Prestige Software facilite les services de réservation via sa plate-forme Cloud Hospitality pour Booking.com, Expedia, Hotels.com et bien d’autres. L’équipe de sécurité de Website Planet a récemment révélé que la plate-forme de réservation d’hôtel exposait les données des clients depuis près de sept ans via un compartiment S3 Amazon Web Services (AWS) mal configuré.

D’après les conclusions de l’équipe, les données exposées comprennent :

Données personnelles : noms complets, adresses e-mail, numéros de carte d’identité et numéros de téléphone des clients de l’hôtel
Détails de la carte de crédit : numéro de carte, nom du titulaire, CVV et date d’expiration
Détails du paiement : coût total des réservations d’hôtel
Détails de la réservation : numéro de réservation, dates de séjour, prix payé par nuit, éventuelles demandes supplémentaires faites par les clients, nombre de personnes, noms des clients et bien plus encore.

L’équipe a trouvé plus de 10 millions de fichiers journaux individuels datant jusqu’à 2013, avec plus de 180 000 enregistrements rien que pour le seul mois d’août 2020.

Le compartiment (bucket) S3 exposé était toujours actif et utilisé au moment de la découverte, de nouveaux enregistrements étant téléchargés quelques heures après notre enquête, a déclaré l’équipe.

La fuite a potentiellement exposé des millions de personnes à la fraude, à l’extorsion et même au chantage. L’équipe ne peut pas garantir que quelqu’un d’autre n’ait accédé au compartiment S3 avant eux.

«Jusqu’à présent, il n’y a aucune preuve que cela se soit produit. Cependant, si c’était le cas, il y aurait d’énormes implications pour la vie privée, la sécurité et le bien-être financier des personnes exposées », ont déclaré les chercheurs.

Ce trésor de données financières personnelles constitue le «fullz» parfait pour aller chercher des dollars sur le dark web. Fullz, terme argotique utilisé par les pirates et les revendeurs de données, signifie un paquet complet d’informations d’identification d’un individu. Un fullz contient généralement le nom d’une personne, son numéro de sécurité sociale, sa date de naissance, ses numéros de compte bancaires et d’autres données. Les fullz sont vendus à des voleurs d’identité, qui les utilisent dans des stratagèmes de fraude au crédit.

Prestige Software est confronté à de nombreux obstacles juridiques dans des domaines tels que la norme de sécurité des données de l’industrie des cartes de paiement (PCI DSS) et le règlement général sur la protection des données (RGPD) de l’Union Européenne.

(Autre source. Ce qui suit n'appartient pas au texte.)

(** * winlog: the event-log bridge of event.go, embedded and verified

    The Go file wraps a handful of procedures of wevtapi.dll.  What the
    library does is opaque to the program, so the embedding runs every
    function against an arbitrary native layer: a state [World] and a
    function [native] that answers each procedure call.  Every call that
    leaves the program (a procedure of the library, a method of the
    consumer's callback object) is appended to a trace, which is what the
    statements about "what is passed to the native capability" talk about.

    Go values are modelled as follows.
    - [uint32], [uintptr] and the handle types are [Z]; a conversion to
      [uint32] is written out as a reduction modulo [2^32].  The handle
      types ([EventHandle], [BookmarkHandle], ...) are declared outside the
      file; they are taken to be as wide as [syscall.Handle], so that the
      conversions between them keep the value.
    - a slice is its element kind and its elements; [make] fills it with
      zeros; taking the address of element 0 of an empty slice panics.
    - [error] is [option error]: [None] is [nil].
    - a function returning [(T, error)] returns a pair.
    - a run-time panic is the outcome [Panicked]. *)

From Stdlib Require Import ZArith.
From stdpp Require Import base option list strings gmap.

Open Scope Z_scope.

Module Winlog.

(** ** Machine integers *)

Definition uint32 (z : Z) : Z := z mod 2 ^ 32.

Lemma uint32_small z : 0 ≤ z < 2 ^ 32 → uint32 z = z.
Proof. intros H. unfold uint32. by apply Z.mod_small. Qed.

Lemma uint32_range z : 0 ≤ uint32 z < 2 ^ 32.
Proof. unfold uint32. apply Z.mod_pos_bound. lia. Qed.

Lemma uint32_idemp z : uint32 (uint32 z) = uint32 z.
Proof. apply uint32_small, uint32_range. Qed.

(** ** Constants (the [iota] blocks of the interop part) *)

Definition EvtSubscribeToFutureEvents : Z := 1.
Definition EvtSubscribeStartAtOldestRecord : Z := 2.
Definition EvtSubscribeStartAfterBookmark : Z := 3.

Definition EvtSubscribeActionError : Z := 0.
Definition EvtSubscribeActionDeliver : Z := 1.

Definition EvtSystemProviderName : Z := 0.
Definition EvtSystemProviderGuid : Z := 1.
Definition EvtSystemEventID : Z := 2.
Definition EvtSystemQualifiers : Z := 3.
Definition EvtSystemLevel : Z := 4.
Definition EvtSystemTask : Z := 5.
Definition EvtSystemOpcode : Z := 6.
Definition EvtSystemKeywords : Z := 7.
Definition EvtSystemTimeCreated : Z := 8.
Definition EvtSystemEventRecordId : Z := 9.
Definition EvtSystemActivityID : Z := 10.
Definition EvtSystemRelatedActivityID : Z := 11.
Definition EvtSystemProcessID : Z := 12.
Definition EvtSystemThreadID : Z := 13.
Definition EvtSystemChannel : Z := 14.
Definition EvtSystemComputer : Z := 15.
Definition EvtSystemUserID : Z := 16.
Definition EvtSystemVersion : Z := 17.

Definition EvtFormatMessageEvent : Z := 1.
Definition EvtFormatMessageLevel : Z := 2.
Definition EvtFormatMessageTask : Z := 3.
Definition EvtFormatMessageOpcode : Z := 4.
Definition EvtFormatMessageKeyword : Z := 5.
Definition EvtFormatMessageChannel : Z := 6.
Definition EvtFormatMessageProvider : Z := 7.
Definition EvtFormatMessageId : Z := 8.
Definition EvtFormatMessageXml : Z := 9.

Definition EvtRenderEventValues : Z := 0.
Definition EvtRenderEventXml : Z := 1.
Definition EvtRenderBookmark : Z := 2.

Definition EvtRenderContextValues : Z := 0.
Definition EvtRenderContextSystem : Z := 1.
Definition EvtRenderContextUser : Z := 2.

(** The code the program compares a probe's failure with
    ([errno != 122], ERROR_INSUFFICIENT_BUFFER). *)
Definition ERROR_INSUFFICIENT_BUFFER : Z := 122.

(** ** Errors *)

Inductive error : Type :=
  | Errno (code : Z)                         (* syscall.Errno *)
  | ErrorString (msg : string)               (* any other error value *)
  | Errorf (format : string) (arg : error).  (* fmt.Errorf(format, arg) *)

#[global] Instance error_eq_dec : EqDecision error.
Proof. solve_decision. Defined.

(** ** Slices *)

Inductive ElemKind : Type := KByte | KUint16.

#[global] Instance ElemKind_eq_dec : EqDecision ElemKind.
Proof. solve_decision. Defined.

(** Size of one element, in bytes. *)
Definition elem_size (k : ElemKind) : Z :=
  match k with KByte => 1 | KUint16 => 2 end.

Record Slice : Type := MkSlice { kind : ElemKind; elems : list Z }.

#[global] Instance Slice_eq_dec : EqDecision Slice.
Proof. solve_decision. Defined.

(** [make([]T, n)] *)
Definition make (k : ElemKind) (n : Z) : Slice :=
  MkSlice k (replicate (Z.to_nat n) 0).

(** [len(s)] *)
Definition len (s : Slice) : Z := Z.of_nat (length (elems s)).

(** The memory a slice's elements take, in bytes. *)
Definition byte_size (s : Slice) : Z := elem_size (kind s) * len s.

Lemma len_make k n : 0 ≤ n → len (make k n) = n.
Proof. intros H. unfold len, make. simpl. rewrite length_replicate. lia. Qed.

Lemma byte_size_make k n : 0 ≤ n → byte_size (make k n) = elem_size k * n.
Proof. intros H. unfold byte_size. rewrite len_make by done. done. Qed.

(** What a native procedure leaves in a buffer it was given: it writes
    [data] from the start of the buffer, each element reduced to the
    buffer's element width, and never beyond the buffer's end. *)
Fixpoint overlay (old new : list Z) : list Z :=
  match old, new with
  | _ :: old', x :: new' => x :: overlay old' new'
  | _, _ => old
  end.

Definition wrap_elem (k : ElemKind) (z : Z) : Z := z mod 2 ^ (8 * elem_size k).

Definition store_slice (data : list Z) (s : Slice) : Slice :=
  MkSlice (kind s) (overlay (elems s) (wrap_elem (kind s) <$> data)).

Lemma length_overlay old new : length (overlay old new) = length old.
Proof.
  revert new. induction old as [|o old IH]; intros [|x new]; simpl; auto.
Qed.

Lemma len_store_slice data s : len (store_slice data s) = len s.
Proof. unfold len, store_slice. simpl. by rewrite length_overlay. Qed.

Lemma kind_store_slice data s : kind (store_slice data s) = kind s.
Proof. done. Qed.

(** ** Outcomes and the execution monad *)

Inductive Outcome (A : Type) : Type :=
  | Returned (a : A)
  | Panicked (msg : string).
Arguments Returned {A} a.
Arguments Panicked {A} msg.

(** A computation over a state [S] that returns or panics. *)
Definition Exec (S A : Type) : Type := S → Outcome A * S.

#[global] Instance Exec_ret {S} : MRet (Exec S) := λ A a s, (Returned a, s).

#[global] Instance Exec_bind {S} : MBind (Exec S) := λ A B k m s,
  match m s with
  | (Returned a, s') => k a s'
  | (Panicked msg, s') => (Panicked msg, s')
  end.

Definition panic {S A} (msg : string) : Exec S A := λ s, (Panicked msg, s).

Lemma Exec_bind_returned {S A B} (m : Exec S A) (k : A → Exec S B) s a s' :
  m s = (Returned a, s') → (m ≫= k) s = k a s'.
Proof. intros H. unfold mbind, Exec_bind. by rewrite H. Qed.

Lemma Exec_bind_panicked {S A B} (m : Exec S A) (k : A → Exec S B) s msg s' :
  m s = (Panicked msg, s') → (m ≫= k) s = (Panicked msg, s').
Proof. intros H. unfold mbind, Exec_bind. by rewrite H. Qed.

(** [&s[0]]: the address of the first element; the pointer is modelled by
    the slice it points into. *)
Definition addr0 {S} (s : Slice) : Exec S Slice :=
  match elems s with
  | [] => panic "index out of range [0] with length 0"
  | _ :: _ => mret s
  end.

(** ** The subscription context and what leaves the program *)

(** [LogEventCallbackWrapper]: declared outside the file; the file reads
    its fields [callback] (an object with the methods [PublishError] and
    [PublishEvent], named here by an identifier) and [subscribedChannel]. *)
Record LogEventCallbackWrapper : Type := MkWrapper {
  callback : Z;
  subscribedChannel : string
}.

#[global] Instance LogEventCallbackWrapper_eq_dec : EqDecision LogEventCallbackWrapper.
Proof. solve_decision. Defined.

(** [syscall.NewCallback(newEventCallback(watcher))]: the native entry
    point made from the closure that captured [watcher]. *)
Inductive Trampoline : Type := NewCallback (context : LogEventCallbackWrapper).

#[global] Instance Trampoline_eq_dec : EqDecision Trampoline.
Proof. solve_decision. Defined.

(** One entry per call that leaves the program, with the arguments as
    passed.  A buffer pointer is [None] for [nil]. *)
Inductive Event : Type :=
  | CallEvtRender (Context Fragment Flags BufferSize : Z) (Buffer : option Slice)
  | CallEvtFormatMessage (PublisherMetadata Event MessageId ValueCount : Z)
      (Values : option Slice) (Flags BufferSize : Z) (Buffer : option Slice)
  | CallEvtSubscribe (Session SignalEvent : Z) (ChannelPath Query : list Z)
      (Bookmark context : Z) (Callback : Trampoline) (Flags : Z)
  | CallEvtOpenPublisherMetadata (Session : Z) (PublisherIdentity : list Z)
      (LogFilePath : option (list Z)) (Locale Flags : Z)
  | CallPublishError (sink : Z) (err : error)
  | CallPublishEvent (sink : Z) (handle : Z) (channel : string).

#[global] Instance Event_eq_dec : EqDecision Event.
Proof. solve_decision. Defined.

(** What a procedure call gives back: [r1] and [lastErr] of
    [LazyProc.Call], and what it wrote through the pointers it was given
    ([None]: the variable was left as it was). *)
Record Reply : Type := MkReply {
  r1 : Z;
  lastErr : Z;
  out_used : option Z;
  out_count : option Z;
  out_data : list Z
}.

(** ** The program, against an arbitrary native layer *)

Section Program.

(** The native layer: its state, and its answer to each call. *)
Context {World : Type}.
Variable native : World → Event → Reply * World.

(** The Go library's [syscall.UTF16PtrFromString] (the pointer is
    modelled by the code units it points to) and [syscall.UTF16ToString]. *)
Variable UTF16PtrFromString : string → error + list Z.
Variable UTF16ToString : list Z → string.

(** [EvtVariant], [NewEvtVariant] and the accessor [String] are declared
    outside the file. *)
Context {EvtVariant : Type}.
Variable NewEvtVariant : Slice → EvtVariant.
Variable EvtVariant_String : EvtVariant → Z → string * option error.

Record St : Type := MkSt { world : World; trace : list Event }.

Local Abbreviation M := (Exec St).

(** [proc.Call(args...)]: the call is recorded, the native layer answers. *)
Definition Call (e : Event) : M Reply := λ st,
  let '(r, w) := native (world st) e in
  (Returned r, MkSt w (trace st ++ [e])).

(** A method call on the consumer's callback object: recorded; it
    returns nothing. *)
Definition invoke (e : Event) : M unit := λ st,
  (Returned (), MkSt (world st) (trace st ++ [e])).

(** A [*uint32] argument after the call: what the procedure wrote, or the
    old value. *)
Definition written (old : Z) (out : option Z) : Z :=
  default old (uint32 <$> out).

(** *** The interop wrappers

    Each wrapper returns [err] when [r1 == 0] and [nil] otherwise.  The
    variables behind pointer arguments are passed in and come back with
    the result. *)

Definition EvtRender (Context Fragment Flags BufferSize : Z)
    (Buffer : option Slice) (BufferUsed PropertyCount : Z)
  : M (option error * option Slice * Z * Z) :=
  r ← Call (CallEvtRender Context Fragment Flags BufferSize Buffer);
  let Buffer' := store_slice (out_data r) <$> Buffer in
  let BufferUsed' := written BufferUsed (out_used r) in
  let PropertyCount' := written PropertyCount (out_count r) in
  if decide (r1 r = 0)
  then mret (Some (Errno (lastErr r)), Buffer', BufferUsed', PropertyCount')
  else mret (None, Buffer', BufferUsed', PropertyCount').

Definition EvtFormatMessage (PublisherMetadata Event MessageId ValueCount : Z)
    (Values : option Slice) (Flags BufferSize : Z)
    (Buffer : option Slice) (BufferUsed : Z)
  : M (option error * option Slice * Z) :=
  r ← Call (CallEvtFormatMessage PublisherMetadata Event MessageId ValueCount
              Values Flags BufferSize Buffer);
  let Buffer' := store_slice (out_data r) <$> Buffer in
  let BufferUsed' := written BufferUsed (out_used r) in
  if decide (r1 r = 0)
  then mret (Some (Errno (lastErr r)), Buffer', BufferUsed')
  else mret (None, Buffer', BufferUsed').

Definition EvtSubscribe (Session SignalEvent : Z) (ChannelPath Query : list Z)
    (Bookmark context : Z) (Callback : Trampoline) (Flags : Z)
  : M (Z * option error) :=
  r ← Call (CallEvtSubscribe Session SignalEvent ChannelPath Query
              Bookmark context Callback Flags);
  if decide (r1 r = 0)
  then mret (0, Some (Errno (lastErr r)))
  else mret (r1 r, None).

Definition EvtOpenPublisherMetadata (Session : Z) (PublisherIdentity : list Z)
    (LogFilePath : option (list Z)) (Locale Flags : Z)
  : M (Z * option error) :=
  r ← Call (CallEvtOpenPublisherMetadata Session PublisherIdentity
              LogFilePath Locale Flags);
  if decide (r1 r = 0)
  then mret (0, Some (Errno (lastErr r)))
  else mret (r1 r, None).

Les responsables de la sécurité de Website Planet répertorient près d’une douzaine de sites de réservation concernés, ce qui signifie que les personnes de toutes les zones géographiques sont affectées – encore une fois, si la fuite se produit sur le Dark Web. Si cela s’avère être le cas, des hackers malveillants pourraient utiliser les informations pour mettre sur pied des campagnes de phishing (hameçonnage) convaincantes, des escroqueries frauduleuses et même extorquer certains clients, «si un séjour à l’hôtel révèle des informations embarrassantes ou compromettantes sur la vie d’une personne», selon la déclaration des chercheurs.

Si vous savez avoir fait des réservations sur Agoda, Amadeus, Booking.com, Expedia, Hotels.com, Hotelbeds, Omnibees ou Sabre au cours des sept dernières années, surveillez de près vos relevés bancaires.

Soyez également à l’affût des e-mails ou SMS suspects qui arrivent dans votre boîte de réception. Ne répondez pas aux messages demandant votre nom d’utilisateur, votre mot de passe ou vos données bancaires. Si vous avez des raisons de croire que vous êtes une victime, contactez Prestige Software pour savoir comment ils comptent réagir à cet incident.

Prestige Software a confirmé à Website Planet qu’il possédait les données exposées, mais n’a pas encore reconnu publiquement la fuite.